* [TASK PROMPT] Give back exactly the lines of the material below that start at the line containing "apply existsb_exists in" and end at the line containing "index self = 0%nat /\", and no others.

* [INPUT FOR THIS TASK]

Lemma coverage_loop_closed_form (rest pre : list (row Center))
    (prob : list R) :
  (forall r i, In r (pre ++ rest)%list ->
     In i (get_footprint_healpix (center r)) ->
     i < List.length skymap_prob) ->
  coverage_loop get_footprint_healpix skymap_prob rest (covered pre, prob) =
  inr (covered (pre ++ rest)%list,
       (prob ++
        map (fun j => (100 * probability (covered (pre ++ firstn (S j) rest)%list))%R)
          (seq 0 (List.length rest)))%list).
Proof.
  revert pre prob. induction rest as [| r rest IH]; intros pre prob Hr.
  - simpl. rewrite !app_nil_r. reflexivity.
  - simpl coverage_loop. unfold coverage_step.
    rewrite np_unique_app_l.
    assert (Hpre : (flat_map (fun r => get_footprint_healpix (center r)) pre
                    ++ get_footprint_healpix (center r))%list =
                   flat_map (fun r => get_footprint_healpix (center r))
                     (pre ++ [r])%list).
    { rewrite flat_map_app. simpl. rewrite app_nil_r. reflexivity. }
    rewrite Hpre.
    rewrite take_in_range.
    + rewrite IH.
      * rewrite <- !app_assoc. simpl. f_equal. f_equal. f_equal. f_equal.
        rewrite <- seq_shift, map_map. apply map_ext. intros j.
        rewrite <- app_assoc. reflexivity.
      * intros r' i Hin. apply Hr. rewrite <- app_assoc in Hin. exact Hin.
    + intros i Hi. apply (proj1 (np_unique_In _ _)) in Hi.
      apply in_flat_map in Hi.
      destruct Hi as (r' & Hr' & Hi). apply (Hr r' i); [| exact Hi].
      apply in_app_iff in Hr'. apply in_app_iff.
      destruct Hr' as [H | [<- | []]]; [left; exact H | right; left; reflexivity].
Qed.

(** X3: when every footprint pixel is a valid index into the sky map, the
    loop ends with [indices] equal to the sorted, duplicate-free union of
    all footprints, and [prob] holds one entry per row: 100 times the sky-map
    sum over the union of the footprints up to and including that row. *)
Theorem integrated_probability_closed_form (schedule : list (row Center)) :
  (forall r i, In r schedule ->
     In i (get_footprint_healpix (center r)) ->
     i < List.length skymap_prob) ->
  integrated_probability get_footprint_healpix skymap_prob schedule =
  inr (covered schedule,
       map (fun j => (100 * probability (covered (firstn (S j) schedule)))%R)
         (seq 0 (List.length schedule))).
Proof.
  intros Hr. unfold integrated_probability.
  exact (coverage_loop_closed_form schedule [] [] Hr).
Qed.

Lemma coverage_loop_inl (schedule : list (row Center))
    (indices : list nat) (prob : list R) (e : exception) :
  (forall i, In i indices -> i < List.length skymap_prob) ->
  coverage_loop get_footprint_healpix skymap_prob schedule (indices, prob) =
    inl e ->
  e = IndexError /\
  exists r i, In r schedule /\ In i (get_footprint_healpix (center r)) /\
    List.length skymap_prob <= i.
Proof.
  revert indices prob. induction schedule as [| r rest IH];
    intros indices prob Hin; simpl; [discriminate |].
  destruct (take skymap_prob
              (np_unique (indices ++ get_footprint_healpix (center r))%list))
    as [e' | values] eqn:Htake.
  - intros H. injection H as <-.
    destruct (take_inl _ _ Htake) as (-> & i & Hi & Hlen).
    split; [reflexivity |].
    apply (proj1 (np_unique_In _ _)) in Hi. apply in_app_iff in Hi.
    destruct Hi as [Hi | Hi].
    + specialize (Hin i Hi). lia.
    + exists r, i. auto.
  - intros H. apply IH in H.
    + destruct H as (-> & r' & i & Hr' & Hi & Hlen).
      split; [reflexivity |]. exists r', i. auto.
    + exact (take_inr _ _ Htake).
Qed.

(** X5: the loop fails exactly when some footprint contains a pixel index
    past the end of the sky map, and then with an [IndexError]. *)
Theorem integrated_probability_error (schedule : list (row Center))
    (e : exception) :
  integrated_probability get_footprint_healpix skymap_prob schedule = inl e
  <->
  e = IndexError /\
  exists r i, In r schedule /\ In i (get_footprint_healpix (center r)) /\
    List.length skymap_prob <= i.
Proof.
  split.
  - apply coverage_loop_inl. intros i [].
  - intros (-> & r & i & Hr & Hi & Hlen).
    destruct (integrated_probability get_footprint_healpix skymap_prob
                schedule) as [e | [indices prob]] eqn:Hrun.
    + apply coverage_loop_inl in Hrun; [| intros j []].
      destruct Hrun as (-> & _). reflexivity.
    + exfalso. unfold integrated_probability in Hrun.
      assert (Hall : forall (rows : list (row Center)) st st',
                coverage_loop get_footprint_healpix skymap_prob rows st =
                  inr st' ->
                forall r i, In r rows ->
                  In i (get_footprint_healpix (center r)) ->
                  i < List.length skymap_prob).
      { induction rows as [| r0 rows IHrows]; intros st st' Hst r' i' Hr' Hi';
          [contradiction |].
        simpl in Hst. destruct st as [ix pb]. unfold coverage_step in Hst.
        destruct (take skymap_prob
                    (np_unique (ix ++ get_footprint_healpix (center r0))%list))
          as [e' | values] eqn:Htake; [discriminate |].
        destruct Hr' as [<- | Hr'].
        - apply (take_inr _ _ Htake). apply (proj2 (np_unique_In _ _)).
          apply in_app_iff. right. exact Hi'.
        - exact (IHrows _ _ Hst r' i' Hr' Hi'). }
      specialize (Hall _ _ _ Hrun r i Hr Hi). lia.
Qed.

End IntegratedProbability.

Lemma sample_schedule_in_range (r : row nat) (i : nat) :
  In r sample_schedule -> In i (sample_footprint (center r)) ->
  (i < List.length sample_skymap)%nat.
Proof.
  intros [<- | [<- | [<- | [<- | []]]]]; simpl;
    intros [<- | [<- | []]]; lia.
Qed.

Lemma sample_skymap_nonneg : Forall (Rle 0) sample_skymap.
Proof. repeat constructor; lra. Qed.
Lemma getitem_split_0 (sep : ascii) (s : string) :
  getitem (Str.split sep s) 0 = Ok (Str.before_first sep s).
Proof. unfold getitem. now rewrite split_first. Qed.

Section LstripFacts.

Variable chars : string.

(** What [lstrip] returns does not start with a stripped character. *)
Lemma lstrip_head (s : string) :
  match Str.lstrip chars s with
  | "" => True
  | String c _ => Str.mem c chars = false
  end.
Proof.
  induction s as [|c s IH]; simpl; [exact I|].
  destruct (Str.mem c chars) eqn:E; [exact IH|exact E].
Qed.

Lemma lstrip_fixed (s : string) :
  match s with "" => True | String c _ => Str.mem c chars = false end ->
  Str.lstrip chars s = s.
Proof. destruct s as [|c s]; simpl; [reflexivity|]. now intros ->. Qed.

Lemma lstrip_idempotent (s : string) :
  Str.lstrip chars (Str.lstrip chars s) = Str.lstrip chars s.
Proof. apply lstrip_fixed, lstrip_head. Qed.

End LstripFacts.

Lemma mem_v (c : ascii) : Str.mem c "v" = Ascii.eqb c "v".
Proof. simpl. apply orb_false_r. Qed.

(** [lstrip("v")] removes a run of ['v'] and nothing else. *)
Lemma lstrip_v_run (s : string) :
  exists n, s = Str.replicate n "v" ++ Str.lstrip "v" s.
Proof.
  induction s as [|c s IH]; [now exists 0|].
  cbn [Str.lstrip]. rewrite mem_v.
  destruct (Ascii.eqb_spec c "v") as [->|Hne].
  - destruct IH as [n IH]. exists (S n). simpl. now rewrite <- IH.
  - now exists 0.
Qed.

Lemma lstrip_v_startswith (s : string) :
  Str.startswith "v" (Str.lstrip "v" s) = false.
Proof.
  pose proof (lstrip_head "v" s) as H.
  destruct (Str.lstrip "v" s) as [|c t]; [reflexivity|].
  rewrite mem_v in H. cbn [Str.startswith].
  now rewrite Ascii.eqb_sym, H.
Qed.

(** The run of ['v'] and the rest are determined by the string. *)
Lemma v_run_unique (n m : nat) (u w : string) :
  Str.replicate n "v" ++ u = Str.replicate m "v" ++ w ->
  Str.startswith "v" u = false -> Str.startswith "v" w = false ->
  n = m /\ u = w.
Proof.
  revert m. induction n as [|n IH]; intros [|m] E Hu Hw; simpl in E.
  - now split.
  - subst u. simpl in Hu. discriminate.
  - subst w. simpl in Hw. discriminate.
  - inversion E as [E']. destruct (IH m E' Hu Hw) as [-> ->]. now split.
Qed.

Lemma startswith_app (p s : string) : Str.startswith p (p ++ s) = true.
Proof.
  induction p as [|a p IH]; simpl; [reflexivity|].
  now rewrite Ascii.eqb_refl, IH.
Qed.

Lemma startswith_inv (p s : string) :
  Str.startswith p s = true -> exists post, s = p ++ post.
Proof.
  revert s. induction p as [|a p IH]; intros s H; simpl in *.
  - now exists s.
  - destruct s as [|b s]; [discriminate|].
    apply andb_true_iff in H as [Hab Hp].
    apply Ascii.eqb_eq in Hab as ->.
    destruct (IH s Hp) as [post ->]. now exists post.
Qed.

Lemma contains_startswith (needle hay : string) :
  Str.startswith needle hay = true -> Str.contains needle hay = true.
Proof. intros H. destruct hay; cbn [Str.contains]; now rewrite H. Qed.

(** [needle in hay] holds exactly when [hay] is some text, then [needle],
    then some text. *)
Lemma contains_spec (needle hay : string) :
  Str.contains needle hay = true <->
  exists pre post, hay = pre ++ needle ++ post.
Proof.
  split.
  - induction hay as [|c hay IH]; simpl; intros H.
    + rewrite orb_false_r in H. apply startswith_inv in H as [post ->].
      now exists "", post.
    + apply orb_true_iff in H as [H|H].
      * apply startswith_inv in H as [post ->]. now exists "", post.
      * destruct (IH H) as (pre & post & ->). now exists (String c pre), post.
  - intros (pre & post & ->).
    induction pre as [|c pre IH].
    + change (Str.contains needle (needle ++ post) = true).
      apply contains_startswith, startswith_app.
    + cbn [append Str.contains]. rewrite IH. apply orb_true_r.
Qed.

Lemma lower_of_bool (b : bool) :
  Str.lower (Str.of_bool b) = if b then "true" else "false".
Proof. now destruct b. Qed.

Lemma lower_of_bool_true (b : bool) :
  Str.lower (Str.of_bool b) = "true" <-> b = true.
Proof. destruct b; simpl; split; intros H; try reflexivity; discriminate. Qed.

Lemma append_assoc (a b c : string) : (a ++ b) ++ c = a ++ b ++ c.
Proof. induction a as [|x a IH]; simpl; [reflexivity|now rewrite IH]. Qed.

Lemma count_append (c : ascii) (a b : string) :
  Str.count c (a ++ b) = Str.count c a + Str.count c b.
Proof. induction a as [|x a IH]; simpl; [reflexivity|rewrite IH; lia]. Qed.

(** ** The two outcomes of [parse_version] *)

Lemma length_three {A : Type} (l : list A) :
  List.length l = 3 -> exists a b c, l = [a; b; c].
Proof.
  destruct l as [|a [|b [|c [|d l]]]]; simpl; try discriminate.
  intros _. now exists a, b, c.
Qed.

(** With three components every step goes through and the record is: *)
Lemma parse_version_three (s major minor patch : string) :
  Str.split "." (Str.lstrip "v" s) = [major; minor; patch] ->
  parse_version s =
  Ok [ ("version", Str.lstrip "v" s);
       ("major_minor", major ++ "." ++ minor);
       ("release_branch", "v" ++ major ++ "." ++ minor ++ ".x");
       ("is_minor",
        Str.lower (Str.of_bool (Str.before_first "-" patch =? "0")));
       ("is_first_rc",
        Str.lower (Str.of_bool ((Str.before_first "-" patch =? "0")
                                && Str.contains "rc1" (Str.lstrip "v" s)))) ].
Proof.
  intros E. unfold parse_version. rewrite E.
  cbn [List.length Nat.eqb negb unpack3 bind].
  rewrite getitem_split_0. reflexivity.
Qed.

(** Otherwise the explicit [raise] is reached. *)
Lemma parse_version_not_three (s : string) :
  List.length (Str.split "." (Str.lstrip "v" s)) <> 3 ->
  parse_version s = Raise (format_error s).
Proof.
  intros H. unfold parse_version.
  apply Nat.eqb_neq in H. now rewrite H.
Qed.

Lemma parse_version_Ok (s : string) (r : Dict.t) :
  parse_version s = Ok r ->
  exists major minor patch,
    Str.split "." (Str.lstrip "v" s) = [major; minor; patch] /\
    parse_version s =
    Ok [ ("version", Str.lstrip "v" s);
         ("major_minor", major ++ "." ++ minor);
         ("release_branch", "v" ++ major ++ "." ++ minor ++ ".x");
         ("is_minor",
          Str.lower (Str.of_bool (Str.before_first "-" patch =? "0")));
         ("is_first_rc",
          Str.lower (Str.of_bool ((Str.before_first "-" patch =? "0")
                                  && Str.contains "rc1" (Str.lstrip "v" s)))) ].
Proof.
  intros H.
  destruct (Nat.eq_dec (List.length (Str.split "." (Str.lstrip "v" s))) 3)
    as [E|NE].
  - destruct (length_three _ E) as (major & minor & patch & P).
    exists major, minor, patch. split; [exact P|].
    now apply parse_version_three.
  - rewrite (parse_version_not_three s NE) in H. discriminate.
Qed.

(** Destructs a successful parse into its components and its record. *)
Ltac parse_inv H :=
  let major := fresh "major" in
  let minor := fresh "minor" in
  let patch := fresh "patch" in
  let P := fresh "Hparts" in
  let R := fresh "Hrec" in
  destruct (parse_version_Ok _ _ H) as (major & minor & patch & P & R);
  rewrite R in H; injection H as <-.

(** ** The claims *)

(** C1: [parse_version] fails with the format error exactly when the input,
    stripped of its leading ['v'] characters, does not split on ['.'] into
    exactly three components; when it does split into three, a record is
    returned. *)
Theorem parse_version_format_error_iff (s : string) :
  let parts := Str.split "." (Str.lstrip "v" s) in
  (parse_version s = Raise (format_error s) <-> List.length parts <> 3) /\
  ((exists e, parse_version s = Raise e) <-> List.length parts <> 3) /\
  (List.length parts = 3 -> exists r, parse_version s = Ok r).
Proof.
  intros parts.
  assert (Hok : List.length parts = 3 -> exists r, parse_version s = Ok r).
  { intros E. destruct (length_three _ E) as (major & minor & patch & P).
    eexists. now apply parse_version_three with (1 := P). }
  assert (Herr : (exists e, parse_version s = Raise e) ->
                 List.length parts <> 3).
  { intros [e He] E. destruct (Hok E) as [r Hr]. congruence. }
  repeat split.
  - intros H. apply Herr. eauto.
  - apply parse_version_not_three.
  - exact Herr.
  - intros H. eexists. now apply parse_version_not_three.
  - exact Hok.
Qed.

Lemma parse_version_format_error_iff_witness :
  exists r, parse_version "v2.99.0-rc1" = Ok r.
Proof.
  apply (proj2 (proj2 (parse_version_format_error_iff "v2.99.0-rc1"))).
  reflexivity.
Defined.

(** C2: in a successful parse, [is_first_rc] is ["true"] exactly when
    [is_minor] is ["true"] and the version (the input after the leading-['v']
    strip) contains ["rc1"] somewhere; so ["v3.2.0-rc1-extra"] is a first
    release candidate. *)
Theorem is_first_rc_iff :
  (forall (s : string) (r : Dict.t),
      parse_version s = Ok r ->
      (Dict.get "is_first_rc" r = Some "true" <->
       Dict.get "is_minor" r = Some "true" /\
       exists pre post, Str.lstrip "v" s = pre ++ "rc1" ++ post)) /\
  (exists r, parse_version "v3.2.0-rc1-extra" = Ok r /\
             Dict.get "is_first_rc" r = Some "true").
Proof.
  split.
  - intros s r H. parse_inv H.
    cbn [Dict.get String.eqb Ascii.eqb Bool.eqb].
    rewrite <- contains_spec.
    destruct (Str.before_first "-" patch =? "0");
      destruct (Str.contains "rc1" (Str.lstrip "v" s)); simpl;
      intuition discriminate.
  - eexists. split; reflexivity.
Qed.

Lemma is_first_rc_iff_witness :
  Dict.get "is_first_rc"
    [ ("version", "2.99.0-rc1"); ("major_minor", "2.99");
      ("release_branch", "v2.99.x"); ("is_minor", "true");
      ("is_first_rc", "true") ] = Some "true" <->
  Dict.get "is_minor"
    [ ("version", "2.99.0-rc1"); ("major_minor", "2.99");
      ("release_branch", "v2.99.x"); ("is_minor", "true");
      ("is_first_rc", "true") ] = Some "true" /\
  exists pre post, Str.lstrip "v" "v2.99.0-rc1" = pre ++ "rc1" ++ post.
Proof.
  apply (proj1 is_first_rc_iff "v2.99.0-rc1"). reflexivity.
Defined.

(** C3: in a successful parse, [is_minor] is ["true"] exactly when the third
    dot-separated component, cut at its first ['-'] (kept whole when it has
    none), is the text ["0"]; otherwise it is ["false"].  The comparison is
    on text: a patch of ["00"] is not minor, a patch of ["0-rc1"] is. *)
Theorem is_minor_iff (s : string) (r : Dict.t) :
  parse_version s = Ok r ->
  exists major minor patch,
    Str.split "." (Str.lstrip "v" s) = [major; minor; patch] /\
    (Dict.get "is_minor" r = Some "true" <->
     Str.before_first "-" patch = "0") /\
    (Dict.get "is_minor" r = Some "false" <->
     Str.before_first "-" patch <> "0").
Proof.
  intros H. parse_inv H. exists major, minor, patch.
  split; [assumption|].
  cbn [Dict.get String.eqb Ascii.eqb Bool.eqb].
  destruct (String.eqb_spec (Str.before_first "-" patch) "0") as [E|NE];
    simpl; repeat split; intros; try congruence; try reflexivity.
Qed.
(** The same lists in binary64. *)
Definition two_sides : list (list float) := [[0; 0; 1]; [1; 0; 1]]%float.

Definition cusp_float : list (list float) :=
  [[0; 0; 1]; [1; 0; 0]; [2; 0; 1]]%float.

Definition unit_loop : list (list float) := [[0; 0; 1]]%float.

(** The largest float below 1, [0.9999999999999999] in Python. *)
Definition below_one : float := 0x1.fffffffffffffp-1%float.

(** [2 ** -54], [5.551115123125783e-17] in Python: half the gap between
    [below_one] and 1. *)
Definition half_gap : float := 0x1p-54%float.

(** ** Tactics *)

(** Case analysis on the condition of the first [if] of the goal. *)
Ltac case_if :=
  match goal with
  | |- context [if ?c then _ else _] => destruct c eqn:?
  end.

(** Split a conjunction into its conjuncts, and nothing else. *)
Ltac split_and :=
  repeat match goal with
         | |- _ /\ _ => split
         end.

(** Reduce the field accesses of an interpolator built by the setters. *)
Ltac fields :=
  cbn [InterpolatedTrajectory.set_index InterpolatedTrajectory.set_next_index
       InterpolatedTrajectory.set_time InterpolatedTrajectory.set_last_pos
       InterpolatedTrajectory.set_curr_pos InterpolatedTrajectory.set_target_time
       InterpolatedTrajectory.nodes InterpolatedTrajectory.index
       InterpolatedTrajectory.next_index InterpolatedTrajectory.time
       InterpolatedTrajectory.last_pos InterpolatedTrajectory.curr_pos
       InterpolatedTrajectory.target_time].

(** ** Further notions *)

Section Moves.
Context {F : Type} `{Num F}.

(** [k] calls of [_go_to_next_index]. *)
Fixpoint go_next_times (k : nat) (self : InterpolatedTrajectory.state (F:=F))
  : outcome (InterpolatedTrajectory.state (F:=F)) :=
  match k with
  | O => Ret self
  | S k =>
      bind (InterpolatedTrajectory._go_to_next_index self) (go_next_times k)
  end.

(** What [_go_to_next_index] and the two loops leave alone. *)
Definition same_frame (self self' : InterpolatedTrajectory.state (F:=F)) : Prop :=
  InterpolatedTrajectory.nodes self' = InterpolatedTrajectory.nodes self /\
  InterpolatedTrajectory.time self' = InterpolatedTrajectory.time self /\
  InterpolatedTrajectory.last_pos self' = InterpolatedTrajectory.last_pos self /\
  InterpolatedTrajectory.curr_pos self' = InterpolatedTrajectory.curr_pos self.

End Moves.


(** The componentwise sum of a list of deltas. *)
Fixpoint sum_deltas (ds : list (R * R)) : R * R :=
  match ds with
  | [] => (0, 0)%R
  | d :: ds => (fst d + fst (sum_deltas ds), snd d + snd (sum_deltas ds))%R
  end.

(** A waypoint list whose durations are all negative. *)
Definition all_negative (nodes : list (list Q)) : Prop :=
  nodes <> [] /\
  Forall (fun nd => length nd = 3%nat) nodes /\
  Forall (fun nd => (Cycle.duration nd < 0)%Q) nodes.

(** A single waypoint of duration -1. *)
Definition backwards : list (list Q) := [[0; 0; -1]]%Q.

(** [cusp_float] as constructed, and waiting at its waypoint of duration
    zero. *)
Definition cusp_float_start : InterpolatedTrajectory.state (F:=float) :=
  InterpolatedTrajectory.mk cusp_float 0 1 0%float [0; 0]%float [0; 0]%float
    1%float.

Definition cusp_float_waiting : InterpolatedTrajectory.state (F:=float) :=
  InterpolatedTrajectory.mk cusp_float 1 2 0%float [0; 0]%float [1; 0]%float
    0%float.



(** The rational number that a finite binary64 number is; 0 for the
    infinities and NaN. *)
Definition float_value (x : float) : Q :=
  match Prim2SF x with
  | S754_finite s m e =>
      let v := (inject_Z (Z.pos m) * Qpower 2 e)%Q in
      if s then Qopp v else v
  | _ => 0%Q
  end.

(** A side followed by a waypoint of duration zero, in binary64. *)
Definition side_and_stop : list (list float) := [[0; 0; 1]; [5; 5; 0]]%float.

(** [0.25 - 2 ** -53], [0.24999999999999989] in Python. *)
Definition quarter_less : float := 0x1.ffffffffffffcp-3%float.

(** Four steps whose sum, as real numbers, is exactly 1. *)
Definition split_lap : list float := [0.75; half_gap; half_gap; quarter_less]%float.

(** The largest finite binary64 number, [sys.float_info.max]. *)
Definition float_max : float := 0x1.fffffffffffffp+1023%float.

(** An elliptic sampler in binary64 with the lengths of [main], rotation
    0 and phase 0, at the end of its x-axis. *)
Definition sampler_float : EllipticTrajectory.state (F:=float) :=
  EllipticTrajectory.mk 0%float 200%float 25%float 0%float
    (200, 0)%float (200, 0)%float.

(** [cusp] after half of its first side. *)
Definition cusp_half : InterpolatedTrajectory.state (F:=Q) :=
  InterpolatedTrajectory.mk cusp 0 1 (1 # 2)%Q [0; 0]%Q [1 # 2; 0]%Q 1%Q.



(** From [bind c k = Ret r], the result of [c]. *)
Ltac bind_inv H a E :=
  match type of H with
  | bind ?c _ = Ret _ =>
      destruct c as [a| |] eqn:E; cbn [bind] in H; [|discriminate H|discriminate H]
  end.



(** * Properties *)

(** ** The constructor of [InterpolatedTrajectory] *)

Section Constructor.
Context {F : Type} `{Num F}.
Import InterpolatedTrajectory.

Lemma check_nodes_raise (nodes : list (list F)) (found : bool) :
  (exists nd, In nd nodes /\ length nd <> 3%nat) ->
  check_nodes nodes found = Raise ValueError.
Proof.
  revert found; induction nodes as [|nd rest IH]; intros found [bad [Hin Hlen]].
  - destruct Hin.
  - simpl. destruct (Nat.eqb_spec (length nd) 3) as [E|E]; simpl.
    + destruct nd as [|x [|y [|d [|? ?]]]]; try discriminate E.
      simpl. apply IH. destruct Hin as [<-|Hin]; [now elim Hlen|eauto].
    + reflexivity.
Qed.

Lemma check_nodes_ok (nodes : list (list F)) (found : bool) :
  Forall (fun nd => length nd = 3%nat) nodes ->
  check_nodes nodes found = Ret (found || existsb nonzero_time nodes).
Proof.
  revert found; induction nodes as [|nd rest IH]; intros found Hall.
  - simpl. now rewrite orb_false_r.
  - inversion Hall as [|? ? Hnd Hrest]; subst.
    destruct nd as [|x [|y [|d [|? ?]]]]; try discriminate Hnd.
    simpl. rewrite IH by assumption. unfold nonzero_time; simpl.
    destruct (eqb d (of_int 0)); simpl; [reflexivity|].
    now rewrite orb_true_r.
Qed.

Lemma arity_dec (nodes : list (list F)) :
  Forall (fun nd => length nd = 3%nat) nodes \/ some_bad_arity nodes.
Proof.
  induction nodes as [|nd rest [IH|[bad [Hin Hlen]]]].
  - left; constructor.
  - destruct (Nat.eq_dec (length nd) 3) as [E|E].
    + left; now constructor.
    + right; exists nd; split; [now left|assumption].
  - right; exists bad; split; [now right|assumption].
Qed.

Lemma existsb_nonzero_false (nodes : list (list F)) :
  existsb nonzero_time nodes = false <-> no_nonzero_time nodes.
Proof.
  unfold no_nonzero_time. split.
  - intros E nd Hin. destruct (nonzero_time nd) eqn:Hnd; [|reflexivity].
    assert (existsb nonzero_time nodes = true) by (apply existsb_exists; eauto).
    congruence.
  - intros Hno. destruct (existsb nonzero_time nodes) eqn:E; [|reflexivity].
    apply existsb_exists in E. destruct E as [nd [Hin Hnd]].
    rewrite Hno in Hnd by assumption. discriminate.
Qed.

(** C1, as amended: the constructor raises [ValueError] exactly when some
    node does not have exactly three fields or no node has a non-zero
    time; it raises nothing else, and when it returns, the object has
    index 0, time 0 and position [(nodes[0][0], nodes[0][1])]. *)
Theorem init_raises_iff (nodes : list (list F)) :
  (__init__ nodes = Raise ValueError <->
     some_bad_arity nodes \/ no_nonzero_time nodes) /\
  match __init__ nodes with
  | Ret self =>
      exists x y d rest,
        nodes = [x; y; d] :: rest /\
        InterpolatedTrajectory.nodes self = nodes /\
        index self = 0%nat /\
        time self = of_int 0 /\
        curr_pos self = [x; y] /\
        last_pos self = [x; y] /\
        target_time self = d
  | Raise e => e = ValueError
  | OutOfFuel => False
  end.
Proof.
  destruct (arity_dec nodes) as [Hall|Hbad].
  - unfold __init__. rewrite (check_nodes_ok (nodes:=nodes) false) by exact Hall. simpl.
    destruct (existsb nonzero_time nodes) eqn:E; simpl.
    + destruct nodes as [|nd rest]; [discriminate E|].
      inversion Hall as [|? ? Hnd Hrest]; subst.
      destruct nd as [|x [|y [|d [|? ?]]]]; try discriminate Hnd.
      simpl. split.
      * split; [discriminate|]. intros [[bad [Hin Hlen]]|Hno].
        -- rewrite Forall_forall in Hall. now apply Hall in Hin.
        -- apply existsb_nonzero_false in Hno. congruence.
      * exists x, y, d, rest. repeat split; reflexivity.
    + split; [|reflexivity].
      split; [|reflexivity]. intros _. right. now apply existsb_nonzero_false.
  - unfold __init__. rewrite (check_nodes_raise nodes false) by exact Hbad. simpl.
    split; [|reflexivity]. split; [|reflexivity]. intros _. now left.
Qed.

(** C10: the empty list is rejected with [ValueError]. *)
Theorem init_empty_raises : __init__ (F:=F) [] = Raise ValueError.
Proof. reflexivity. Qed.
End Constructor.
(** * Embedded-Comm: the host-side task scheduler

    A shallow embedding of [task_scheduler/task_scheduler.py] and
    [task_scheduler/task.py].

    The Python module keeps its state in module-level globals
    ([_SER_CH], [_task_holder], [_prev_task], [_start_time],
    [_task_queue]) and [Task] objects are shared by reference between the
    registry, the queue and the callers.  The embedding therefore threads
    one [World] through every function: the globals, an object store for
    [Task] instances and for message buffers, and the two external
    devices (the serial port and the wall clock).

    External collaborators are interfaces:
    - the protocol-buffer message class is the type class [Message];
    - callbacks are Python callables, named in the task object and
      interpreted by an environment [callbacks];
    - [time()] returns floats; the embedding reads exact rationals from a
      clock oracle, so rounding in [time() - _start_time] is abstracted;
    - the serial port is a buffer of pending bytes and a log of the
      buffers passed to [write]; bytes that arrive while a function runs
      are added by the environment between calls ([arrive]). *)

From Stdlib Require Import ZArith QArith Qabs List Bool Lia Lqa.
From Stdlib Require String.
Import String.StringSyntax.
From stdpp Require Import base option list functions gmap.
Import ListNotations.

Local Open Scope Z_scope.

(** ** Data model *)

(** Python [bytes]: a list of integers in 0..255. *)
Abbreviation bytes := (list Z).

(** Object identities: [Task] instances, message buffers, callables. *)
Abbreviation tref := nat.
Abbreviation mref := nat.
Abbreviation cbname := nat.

* [SOLUTION FOR THIS EXERCISE]
    apply existsb_exists in E. destruct E as [nd [Hin Hnd]].
    rewrite Hno in Hnd by assumption. discriminate.
Qed.

(** C1, as amended: the constructor raises [ValueError] exactly when some
    node does not have exactly three fields or no node has a non-zero
    time; it raises nothing else, and when it returns, the object has
    index 0, time 0 and position [(nodes[0][0], nodes[0][1])]. *)
Theorem init_raises_iff (nodes : list (list F)) :
  (__init__ nodes = Raise ValueError <->
     some_bad_arity nodes \/ no_nonzero_time nodes) /\
  match __init__ nodes with
  | Ret self =>
      exists x y d rest,
        nodes = [x; y; d] :: rest /\
        InterpolatedTrajectory.nodes self = nodes /\
        index self = 0%nat /\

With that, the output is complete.